- **TASK**:
Go line by line through the data and copy those with the word "their".

- **DATA SHOWN**:
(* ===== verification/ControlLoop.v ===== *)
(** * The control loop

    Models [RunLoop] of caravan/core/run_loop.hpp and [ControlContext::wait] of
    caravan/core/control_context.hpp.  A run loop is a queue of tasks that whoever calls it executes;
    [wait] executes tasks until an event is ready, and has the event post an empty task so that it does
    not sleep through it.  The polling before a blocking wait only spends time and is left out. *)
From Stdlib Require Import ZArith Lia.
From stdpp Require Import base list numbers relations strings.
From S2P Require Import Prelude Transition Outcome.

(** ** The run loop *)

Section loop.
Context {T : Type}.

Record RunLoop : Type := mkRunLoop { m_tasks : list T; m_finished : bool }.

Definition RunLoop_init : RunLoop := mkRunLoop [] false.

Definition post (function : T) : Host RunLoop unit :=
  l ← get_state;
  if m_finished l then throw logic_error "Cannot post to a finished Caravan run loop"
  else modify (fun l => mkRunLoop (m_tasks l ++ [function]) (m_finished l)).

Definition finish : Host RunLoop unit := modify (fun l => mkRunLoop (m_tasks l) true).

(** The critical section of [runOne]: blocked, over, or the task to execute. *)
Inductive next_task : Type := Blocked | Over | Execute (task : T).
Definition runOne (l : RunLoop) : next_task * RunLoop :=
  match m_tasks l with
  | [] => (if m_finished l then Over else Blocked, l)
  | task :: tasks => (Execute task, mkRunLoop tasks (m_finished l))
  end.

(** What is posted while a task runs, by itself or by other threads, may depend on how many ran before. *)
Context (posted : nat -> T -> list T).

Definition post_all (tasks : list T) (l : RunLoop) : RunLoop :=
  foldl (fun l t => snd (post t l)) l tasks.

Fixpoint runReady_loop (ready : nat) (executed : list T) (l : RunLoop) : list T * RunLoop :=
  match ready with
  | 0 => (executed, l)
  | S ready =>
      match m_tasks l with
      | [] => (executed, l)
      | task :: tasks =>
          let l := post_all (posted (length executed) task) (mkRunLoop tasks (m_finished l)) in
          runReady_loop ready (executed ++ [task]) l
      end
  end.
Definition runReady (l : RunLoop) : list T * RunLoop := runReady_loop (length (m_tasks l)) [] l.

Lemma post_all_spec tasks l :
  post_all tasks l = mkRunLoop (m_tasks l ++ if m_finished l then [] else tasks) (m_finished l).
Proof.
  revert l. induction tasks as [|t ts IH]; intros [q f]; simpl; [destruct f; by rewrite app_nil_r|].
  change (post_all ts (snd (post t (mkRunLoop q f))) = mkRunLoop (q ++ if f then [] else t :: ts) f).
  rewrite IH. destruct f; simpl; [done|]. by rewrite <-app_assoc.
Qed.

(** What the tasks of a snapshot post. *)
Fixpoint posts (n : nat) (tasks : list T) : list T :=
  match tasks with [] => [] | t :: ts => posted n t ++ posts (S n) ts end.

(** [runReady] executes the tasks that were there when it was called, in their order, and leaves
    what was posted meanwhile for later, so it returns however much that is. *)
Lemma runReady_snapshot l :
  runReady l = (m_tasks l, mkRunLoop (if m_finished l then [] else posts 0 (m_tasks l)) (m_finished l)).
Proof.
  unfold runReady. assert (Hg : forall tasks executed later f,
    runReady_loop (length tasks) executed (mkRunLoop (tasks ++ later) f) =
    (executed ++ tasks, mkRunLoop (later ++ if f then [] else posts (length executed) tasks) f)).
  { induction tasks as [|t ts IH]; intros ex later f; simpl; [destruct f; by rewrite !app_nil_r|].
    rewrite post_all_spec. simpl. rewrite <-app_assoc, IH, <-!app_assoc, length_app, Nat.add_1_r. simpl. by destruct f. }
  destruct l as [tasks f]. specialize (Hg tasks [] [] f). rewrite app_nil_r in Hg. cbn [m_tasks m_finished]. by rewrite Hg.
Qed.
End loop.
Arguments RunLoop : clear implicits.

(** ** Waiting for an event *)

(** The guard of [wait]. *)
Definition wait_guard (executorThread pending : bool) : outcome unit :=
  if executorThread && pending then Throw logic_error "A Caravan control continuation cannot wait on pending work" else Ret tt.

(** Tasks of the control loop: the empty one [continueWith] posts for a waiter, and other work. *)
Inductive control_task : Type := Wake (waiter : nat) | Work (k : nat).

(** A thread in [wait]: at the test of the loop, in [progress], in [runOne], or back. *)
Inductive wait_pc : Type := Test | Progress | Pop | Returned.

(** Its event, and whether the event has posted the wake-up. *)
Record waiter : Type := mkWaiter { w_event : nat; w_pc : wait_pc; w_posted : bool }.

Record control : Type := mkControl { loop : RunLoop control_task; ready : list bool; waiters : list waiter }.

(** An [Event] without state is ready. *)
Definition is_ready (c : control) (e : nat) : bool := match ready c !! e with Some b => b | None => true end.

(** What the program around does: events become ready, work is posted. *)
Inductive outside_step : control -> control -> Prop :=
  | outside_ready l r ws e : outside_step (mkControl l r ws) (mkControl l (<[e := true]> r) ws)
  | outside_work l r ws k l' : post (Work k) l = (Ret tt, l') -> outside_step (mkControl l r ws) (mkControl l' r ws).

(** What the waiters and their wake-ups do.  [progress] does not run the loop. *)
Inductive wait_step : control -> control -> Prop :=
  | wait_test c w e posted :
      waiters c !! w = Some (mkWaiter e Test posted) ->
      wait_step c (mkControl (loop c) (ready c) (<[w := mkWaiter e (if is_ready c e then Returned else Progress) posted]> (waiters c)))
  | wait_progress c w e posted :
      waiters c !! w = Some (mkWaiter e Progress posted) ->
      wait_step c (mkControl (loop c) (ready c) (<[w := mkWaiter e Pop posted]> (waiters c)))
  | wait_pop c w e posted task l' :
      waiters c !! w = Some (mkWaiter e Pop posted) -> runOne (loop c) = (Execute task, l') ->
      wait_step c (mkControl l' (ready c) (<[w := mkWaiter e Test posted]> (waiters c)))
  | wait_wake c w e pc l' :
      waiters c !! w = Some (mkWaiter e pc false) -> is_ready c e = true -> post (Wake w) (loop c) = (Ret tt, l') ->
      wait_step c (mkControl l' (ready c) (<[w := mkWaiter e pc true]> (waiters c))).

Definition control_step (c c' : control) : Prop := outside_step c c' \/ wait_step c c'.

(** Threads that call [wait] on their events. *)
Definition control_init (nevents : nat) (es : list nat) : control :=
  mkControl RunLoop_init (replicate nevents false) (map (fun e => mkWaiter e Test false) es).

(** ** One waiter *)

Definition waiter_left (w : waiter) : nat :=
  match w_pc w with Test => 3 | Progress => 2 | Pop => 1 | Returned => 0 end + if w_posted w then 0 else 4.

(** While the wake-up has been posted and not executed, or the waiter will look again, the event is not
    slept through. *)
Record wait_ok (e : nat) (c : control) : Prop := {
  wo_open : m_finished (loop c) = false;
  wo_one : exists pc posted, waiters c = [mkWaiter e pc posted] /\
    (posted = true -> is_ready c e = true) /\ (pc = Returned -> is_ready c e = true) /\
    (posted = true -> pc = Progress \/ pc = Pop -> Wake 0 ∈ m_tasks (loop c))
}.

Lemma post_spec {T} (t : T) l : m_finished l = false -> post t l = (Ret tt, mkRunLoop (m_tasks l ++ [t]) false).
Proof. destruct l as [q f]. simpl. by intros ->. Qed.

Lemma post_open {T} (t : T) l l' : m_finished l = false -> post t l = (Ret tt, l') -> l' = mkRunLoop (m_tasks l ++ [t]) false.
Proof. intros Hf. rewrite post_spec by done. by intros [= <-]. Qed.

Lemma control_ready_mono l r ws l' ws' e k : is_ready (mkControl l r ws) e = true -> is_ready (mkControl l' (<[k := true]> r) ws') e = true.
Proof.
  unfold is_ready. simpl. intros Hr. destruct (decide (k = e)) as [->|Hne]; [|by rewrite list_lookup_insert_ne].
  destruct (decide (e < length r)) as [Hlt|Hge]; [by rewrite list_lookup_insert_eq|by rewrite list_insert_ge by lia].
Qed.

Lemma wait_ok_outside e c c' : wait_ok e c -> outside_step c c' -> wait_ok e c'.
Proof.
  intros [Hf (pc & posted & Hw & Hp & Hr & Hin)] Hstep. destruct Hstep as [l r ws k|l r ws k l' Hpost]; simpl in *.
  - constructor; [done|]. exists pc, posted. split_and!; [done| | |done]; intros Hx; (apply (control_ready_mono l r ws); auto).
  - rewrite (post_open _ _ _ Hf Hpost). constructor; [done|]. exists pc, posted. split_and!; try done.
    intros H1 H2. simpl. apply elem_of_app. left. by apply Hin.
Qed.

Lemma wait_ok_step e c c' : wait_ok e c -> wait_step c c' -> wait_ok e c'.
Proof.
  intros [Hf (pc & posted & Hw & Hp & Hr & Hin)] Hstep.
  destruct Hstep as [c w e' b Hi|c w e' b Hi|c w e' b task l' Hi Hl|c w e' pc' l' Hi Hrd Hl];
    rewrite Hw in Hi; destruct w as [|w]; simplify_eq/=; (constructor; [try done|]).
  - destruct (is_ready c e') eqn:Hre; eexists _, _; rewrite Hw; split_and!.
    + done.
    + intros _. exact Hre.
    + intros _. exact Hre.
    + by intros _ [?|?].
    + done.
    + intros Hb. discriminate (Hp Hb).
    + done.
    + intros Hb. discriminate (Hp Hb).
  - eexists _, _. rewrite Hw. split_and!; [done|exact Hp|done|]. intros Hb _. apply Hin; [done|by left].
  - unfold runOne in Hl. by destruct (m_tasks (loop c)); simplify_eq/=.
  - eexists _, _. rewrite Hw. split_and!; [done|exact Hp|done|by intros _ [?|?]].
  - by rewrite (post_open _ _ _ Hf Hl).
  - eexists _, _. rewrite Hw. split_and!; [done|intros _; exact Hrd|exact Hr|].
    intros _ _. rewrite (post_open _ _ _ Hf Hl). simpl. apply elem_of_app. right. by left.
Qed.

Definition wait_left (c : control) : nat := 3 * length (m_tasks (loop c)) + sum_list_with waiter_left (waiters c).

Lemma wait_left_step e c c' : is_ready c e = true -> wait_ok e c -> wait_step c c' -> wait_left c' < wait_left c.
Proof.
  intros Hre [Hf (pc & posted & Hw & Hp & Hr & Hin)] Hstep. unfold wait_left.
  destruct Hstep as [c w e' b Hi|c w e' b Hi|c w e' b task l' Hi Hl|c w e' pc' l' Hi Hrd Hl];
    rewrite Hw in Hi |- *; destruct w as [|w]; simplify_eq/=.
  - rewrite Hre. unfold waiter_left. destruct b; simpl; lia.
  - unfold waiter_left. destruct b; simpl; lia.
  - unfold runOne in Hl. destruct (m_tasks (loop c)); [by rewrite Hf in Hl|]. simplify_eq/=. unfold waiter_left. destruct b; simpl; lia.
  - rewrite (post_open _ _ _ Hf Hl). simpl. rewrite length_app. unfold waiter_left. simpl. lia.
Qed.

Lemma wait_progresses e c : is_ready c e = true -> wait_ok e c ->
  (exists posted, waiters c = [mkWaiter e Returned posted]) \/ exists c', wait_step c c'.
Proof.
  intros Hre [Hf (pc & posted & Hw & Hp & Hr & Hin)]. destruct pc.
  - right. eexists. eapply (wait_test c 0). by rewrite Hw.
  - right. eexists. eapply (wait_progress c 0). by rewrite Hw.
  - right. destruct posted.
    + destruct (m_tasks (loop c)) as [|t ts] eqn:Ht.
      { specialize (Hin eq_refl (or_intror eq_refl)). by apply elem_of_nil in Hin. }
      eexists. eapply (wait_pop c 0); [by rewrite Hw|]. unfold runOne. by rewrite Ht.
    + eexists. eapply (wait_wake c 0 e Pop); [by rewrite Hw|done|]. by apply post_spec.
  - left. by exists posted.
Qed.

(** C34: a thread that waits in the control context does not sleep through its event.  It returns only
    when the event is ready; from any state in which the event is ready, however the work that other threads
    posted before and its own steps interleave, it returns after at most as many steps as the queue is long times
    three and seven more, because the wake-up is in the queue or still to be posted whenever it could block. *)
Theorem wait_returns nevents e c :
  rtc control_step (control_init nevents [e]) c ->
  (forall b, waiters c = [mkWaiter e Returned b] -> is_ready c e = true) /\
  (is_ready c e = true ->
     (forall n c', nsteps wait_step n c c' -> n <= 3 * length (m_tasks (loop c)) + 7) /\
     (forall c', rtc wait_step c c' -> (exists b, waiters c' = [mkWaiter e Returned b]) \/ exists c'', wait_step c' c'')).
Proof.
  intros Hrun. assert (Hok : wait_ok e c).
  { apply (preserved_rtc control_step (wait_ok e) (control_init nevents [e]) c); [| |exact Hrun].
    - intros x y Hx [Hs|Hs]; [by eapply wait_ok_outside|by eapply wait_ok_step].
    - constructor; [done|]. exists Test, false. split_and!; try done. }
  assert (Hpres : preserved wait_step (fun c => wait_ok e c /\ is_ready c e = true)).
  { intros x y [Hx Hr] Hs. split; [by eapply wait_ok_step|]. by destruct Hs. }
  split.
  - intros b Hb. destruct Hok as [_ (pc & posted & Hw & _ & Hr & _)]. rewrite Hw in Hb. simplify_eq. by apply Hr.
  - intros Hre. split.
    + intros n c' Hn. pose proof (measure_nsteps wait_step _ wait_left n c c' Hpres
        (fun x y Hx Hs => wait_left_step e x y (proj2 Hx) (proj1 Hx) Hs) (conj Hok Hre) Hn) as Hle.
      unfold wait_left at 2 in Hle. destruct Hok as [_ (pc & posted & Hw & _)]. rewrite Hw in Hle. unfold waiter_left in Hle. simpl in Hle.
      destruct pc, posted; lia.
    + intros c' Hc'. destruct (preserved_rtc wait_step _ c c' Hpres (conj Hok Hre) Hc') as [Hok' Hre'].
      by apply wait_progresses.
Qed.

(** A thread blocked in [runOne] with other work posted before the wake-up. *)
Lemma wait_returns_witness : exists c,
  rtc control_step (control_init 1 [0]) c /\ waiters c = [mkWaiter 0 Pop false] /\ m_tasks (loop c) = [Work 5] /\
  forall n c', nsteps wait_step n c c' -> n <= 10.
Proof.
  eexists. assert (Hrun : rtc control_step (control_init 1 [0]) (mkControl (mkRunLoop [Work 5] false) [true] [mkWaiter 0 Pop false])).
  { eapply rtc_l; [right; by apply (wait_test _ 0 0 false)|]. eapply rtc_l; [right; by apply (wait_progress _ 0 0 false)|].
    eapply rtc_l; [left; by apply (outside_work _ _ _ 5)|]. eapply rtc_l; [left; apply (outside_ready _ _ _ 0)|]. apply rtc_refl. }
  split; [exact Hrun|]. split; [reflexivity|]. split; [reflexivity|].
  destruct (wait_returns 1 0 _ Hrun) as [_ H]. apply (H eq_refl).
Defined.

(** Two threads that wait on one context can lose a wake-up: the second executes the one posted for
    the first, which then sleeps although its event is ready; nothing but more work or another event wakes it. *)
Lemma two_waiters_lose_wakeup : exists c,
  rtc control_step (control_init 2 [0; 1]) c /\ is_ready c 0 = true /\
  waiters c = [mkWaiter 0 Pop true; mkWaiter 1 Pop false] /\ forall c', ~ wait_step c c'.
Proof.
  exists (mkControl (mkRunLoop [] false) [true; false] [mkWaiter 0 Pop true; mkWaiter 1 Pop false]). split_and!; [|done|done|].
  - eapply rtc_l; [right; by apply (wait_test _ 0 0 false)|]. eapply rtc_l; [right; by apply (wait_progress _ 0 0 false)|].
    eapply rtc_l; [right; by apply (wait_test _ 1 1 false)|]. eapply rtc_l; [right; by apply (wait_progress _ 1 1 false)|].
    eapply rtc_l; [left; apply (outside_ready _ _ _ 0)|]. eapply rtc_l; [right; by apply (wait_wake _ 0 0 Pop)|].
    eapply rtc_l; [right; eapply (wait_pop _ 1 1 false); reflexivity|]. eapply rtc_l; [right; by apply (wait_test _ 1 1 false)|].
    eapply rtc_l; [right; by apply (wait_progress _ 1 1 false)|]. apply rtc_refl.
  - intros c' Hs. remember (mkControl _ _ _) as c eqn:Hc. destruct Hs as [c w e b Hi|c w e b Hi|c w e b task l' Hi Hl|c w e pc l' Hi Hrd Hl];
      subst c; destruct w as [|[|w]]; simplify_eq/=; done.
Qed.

- **ANSWER TO THIS PROBLEM**:
(** [runReady] executes the tasks that were there when it was called, in their order, and leaves
(** What the waiters and their wake-ups do.  [progress] does not run the loop. *)
(** Threads that call [wait] on their events. *)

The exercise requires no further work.